- **WORK TASK**
Copy verbatim the block of lines in the entries below whose first line contains "(** [redemption.isUsed = true;" and whose last line contains "(f : RewardsRoutes.MockRedemption". Leave out all other lines.

[Collected data]
(** The user who sends a request to a lifecycle route. *)
Definition caller (rq : ReportsRoutes.Request) : nat :=
  match rq with
  | ReportsRoutes.Submit u _ _
  | ReportsRoutes.Verify u _ _ _
  | ReportsRoutes.Assign u _ _
  | ReportsRoutes.Start u _ _
  | ReportsRoutes.Complete u _ _ _
  | ReportsRoutes.AwardPoints u _ _ => u
  end.

(** An adjustment that adds does not add a negative amount. *)
Definition addsNoDebt (rq : UsersAdmin.Request) : Prop :=
  match rq with
  | UsersAdmin.AdjustPoints _ _ points _ operation =>
      operation = "add" → 0 ≤ default 0 (intValue points)
  | UsersAdmin.SetStatus _ _ _ => True
  end.


(** ** routes/rewards.js: using a redemption *)

Module RedemptionsRoutes.

(** [redemption.isUsed = true; redemption.usedAt = new Date()] *)
Definition markUsed (now : Z) (r : RewardsRoutes.MockRedemption)
    : RewardsRoutes.MockRedemption :=
  RewardsRoutes.mkRedemption
    (RewardsRoutes.rd_id r) (RewardsRoutes.userId r)
    (RewardsRoutes.rewardId r) (RewardsRoutes.couponCode r)
    (RewardsRoutes.pointsUsed r) true (Some now)
    (RewardsRoutes.expiresAt r) (RewardsRoutes.createdAt r).

(** [redemptions.find(r => r._id === id)] returns the first match, and the
    handler mutates that very object. *)
Fixpoint updateFirst
    (id : string)
    (f : RewardsRoutes.MockRedemption → RewardsRoutes.MockRedemption)
    (l : list RewardsRoutes.MockRedemption)
    : list RewardsRoutes.MockRedemption :=
  match l with
  | [] => []
  | r :: l' =>
      if String.eqb (RewardsRoutes.rd_id r) id then f r :: l'
      else r :: updateFirst id f l'
  end.

(** [PUT /api/rewards/redemptions/:id/use] *)
Definition use
    (db : DB) (mem : RewardsRoutes.Memory) (uid : nat) (id : string) (now : Z)
    : Answer unit * RewardsRoutes.Memory :=
  withAuth db uid (λ _, None) (λ r, (Refused r, mem)) (λ user,
    match
      find (λ r, String.eqb (RewardsRoutes.rd_id r) id)
           (RewardsRoutes.redemptions mem)
    with
    | None => (Failure 404 "Redemption not found", mem)
    | Some redemption =>
        if negb (bool_decide (RewardsRoutes.userId redemption = uid))
           && negb (bool_decide (User.role user = admin))
        then (Failure 403 "Access denied", mem)
        else if RewardsRoutes.isUsed redemption
        then (Failure 400 "Redemption already used", mem)
        else if RewardsRoutes.expiresAt redemption <? now
        then (Failure 400 "Redemption has expired", mem)
        else
          (Json tt,
           RewardsRoutes.mkMemory (RewardsRoutes.rewards mem)
             (updateFirst id (markUsed now) (RewardsRoutes.redemptions mem)))
    end).

(** A request to the rewards router that changes its memory, or a
    balance. *)
Inductive Request :=
  | Redeem (uid : nat) (id : string) (code suffix : string)
  | Use (uid : nat) (id : string).

Definition serve (st : DB * RewardsRoutes.Memory) (rq : Request) (now : Z)
    : DB * RewardsRoutes.Memory :=
  match rq with
  | Redeem uid id code suffix =>
      (RewardsRoutes.redeem st.1 st.2 uid id now code suffix).2
  | Use uid id => (st.1, (use st.1 st.2 uid id now).2)
  end.

Fixpoint serveAll (st : DB * RewardsRoutes.Memory) (rqs : list (Request * Z))
    : DB * RewardsRoutes.Memory :=
  match rqs with
  | [] => st
  | (rq, now) :: rest => serveAll (serve st rq now) rest
  end.

End RedemptionsRoutes.

(** The redemption that requests with the id [id] reach has been used. *)
Definition usedUp (id : string) (mem : RewardsRoutes.Memory) : Prop :=
  ∃ r, find (λ r, String.eqb (RewardsRoutes.rd_id r) id)
            (RewardsRoutes.redemptions mem) = Some r
       ∧ RewardsRoutes.isUsed r = true.

(** The points that the redemptions of a user record. *)
Definition spentBy (uid : nat) (l : list RewardsRoutes.MockRedemption) : Z :=
  foldr Z.add 0
    (RewardsRoutes.pointsUsed
       <$> filter (λ r, RewardsRoutes.userId r = uid) l).

(** ** models/Reward.js and routes/users.js: the rewards on offer *)

Module RewardQueries.

(** The order of [.sort({ pointsCost: 1 })]. *)
Definition cheaperFirst (a b : nat * Reward.t) : Prop :=
  Reward.pointsCost a.2 ≤ Reward.pointsCost b.2.

#[global] Instance cheaperFirst_dec : RelDecision cheaperFirst.
Proof. intros a b. unfold cheaperFirst. apply _. Defined.

(** The query of [getAvailable]:
    [{ isActive: true, remainingQuantity: { $gt: 0 },
       validFrom: { $lte: now }, validUntil: { $gte: now } }]. *)
Definition inQuery (now : Z) (r : Reward.t) : bool :=
  bool_decide (Reward.isActive r = true)
  && bool_decide (0 < Reward.remainingQuantity r)
  && bool_decide (Reward.validFrom r ≤ now)
  && bool_decide (now ≤ Reward.validUntil r).

(** [rewardSchema.statics.getAvailable]; [now] is its [new Date()]. The
    rewards come with their ids, cheapest first; rewards of the same cost
    keep the order of the collection. *)
Definition getAvailable (now : Z) (st : Reward.Store) : list (nat * Reward.t) :=
  merge_sort cheaperFirst
    (List.filter (λ kv, inQuery now kv.2) (map_to_list (Reward.rewards st))).

(** An element of the [rewards] array of the answer. *)
Record Offer := mkOffer {
  o_id : nat;
  o_reward : Reward.t;
  canAfford : bool
}.

(** [GET /api/users/rewards/available]: the [rewards] and the [userPoints]
    of the answer. *)
Definition available (db : DB) (userId : nat) (now : Z)
    : Answer (list Offer * Z) :=
  withAuth db userId requireCitizen Refused (λ user,
    Json
      (map (λ kv, mkOffer kv.1 kv.2
                    (bool_decide (Reward.pointsCost kv.2 ≤ User.points user)))
           (getAvailable now (rewardStore db)),
       User.points user)).

End RewardQueries.

(** ** routes/reports.js: reading reports *)

#[global] Instance Priority_eq_dec : EqDecision Report.Priority.
Proof. solve_decision. Defined.

Module ReportsQueries.

(** A parameter of the query string: absent; present but refused by its
    validator (for a date, which has no validator: not a date); or present
    with the value it denotes. *)
Inductive Param (A : Type) :=
  | Absent
  | Malformed
  | Given (a : A).
Arguments Absent {A}.
Arguments Malformed {A}.
Arguments Given {A} a.

(** [req.query] of [GET /api/reports]. *)
Record Query := mkQuery {
  q_page : Param Z;
  q_limit : Param Z;
  q_status : Param Status;
  q_priority : Param Report.Priority;
  q_citizenId : Param nat;
  q_assignedTo : Param nat;
  q_startDate : Param Z;
  q_endDate : Param Z
}.

Definition wellFormed {A : Type} (p : Param A) : bool :=
  match p with
  | Malformed => false
  | _ => true
  end.

Definition given {A : Type} (p : Param A) : option A :=
  match p with
  | Given a => Some a
  | _ => None
  end.

(** [.optional().isInt({ min })] and [.optional().isInt({ min, max })] *)
Definition optionalIntFrom (lo : Z) (p : Param Z) : bool :=
  match p with
  | Absent => true
  | Malformed => false
  | Given z => lo <=? z
  end.

Definition optionalIntBetween (lo hi : Z) (p : Param Z) : bool :=
  match p with
  | Absent => true
  | Malformed => false
  | Given z => (lo <=? z) && (z <=? hi)
  end.

(** [validationResult(req).isEmpty()] *)
Definition validated (q : Query) : bool :=
  optionalIntFrom 1 (q_page q)
  && optionalIntBetween 1 100 (q_limit q)
  && wellFormed (q_status q)
  && wellFormed (q_priority q)
  && wellFormed (q_citizenId q)
  && wellFormed (q_assignedTo q).

(** The [filter] object handed to [Report.find]. *)
Record Filter := mkFilter {
  f_citizen : option nat;
  f_assignedTo : option nat;
  f_status : option Status;
  f_priority : option Report.Priority;
  f_from : option Z;
  f_to : option Z
}.

(** The filter the handler builds: first from the role of the caller, then
    from the query; [citizenId] and [assignedTo] count for an admin
    only. *)
Definition buildFilter (user : User.t) (userId : nat) (q : Query) : Filter :=
  let isAdmin := bool_decide (User.role user = admin) in
  let citizen1 :=
    if bool_decide (User.role user = citizen) then Some userId else None in
  let assignedTo1 :=
    if bool_decide (User.role user = citizen) then None
    else if bool_decide (User.role user = collector) then Some userId
    else None in
  mkFilter
    (match given (q_citizenId q) with
     | Some c => if isAdmin then Some c else citizen1
     | None => citizen1
     end)
    (match given (q_assignedTo q) with
     | Some a => if isAdmin then Some a else assignedTo1
     | None => assignedTo1
     end)
    (given (q_status q))
    (given (q_priority q))
    (given (q_startDate q))
    (given (q_endDate q)).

- **SOLUTION FOR THIS PROBLEM**
(** [redemption.isUsed = true; redemption.usedAt = new Date()] *)
Definition markUsed (now : Z) (r : RewardsRoutes.MockRedemption)
    : RewardsRoutes.MockRedemption :=
  RewardsRoutes.mkRedemption
    (RewardsRoutes.rd_id r) (RewardsRoutes.userId r)
    (RewardsRoutes.rewardId r) (RewardsRoutes.couponCode r)
    (RewardsRoutes.pointsUsed r) true (Some now)
    (RewardsRoutes.expiresAt r) (RewardsRoutes.createdAt r).

(** [redemptions.find(r => r._id === id)] returns the first match, and the
    handler mutates that very object. *)
Fixpoint updateFirst
    (id : string)
    (f : RewardsRoutes.MockRedemption → RewardsRoutes.MockRedemption)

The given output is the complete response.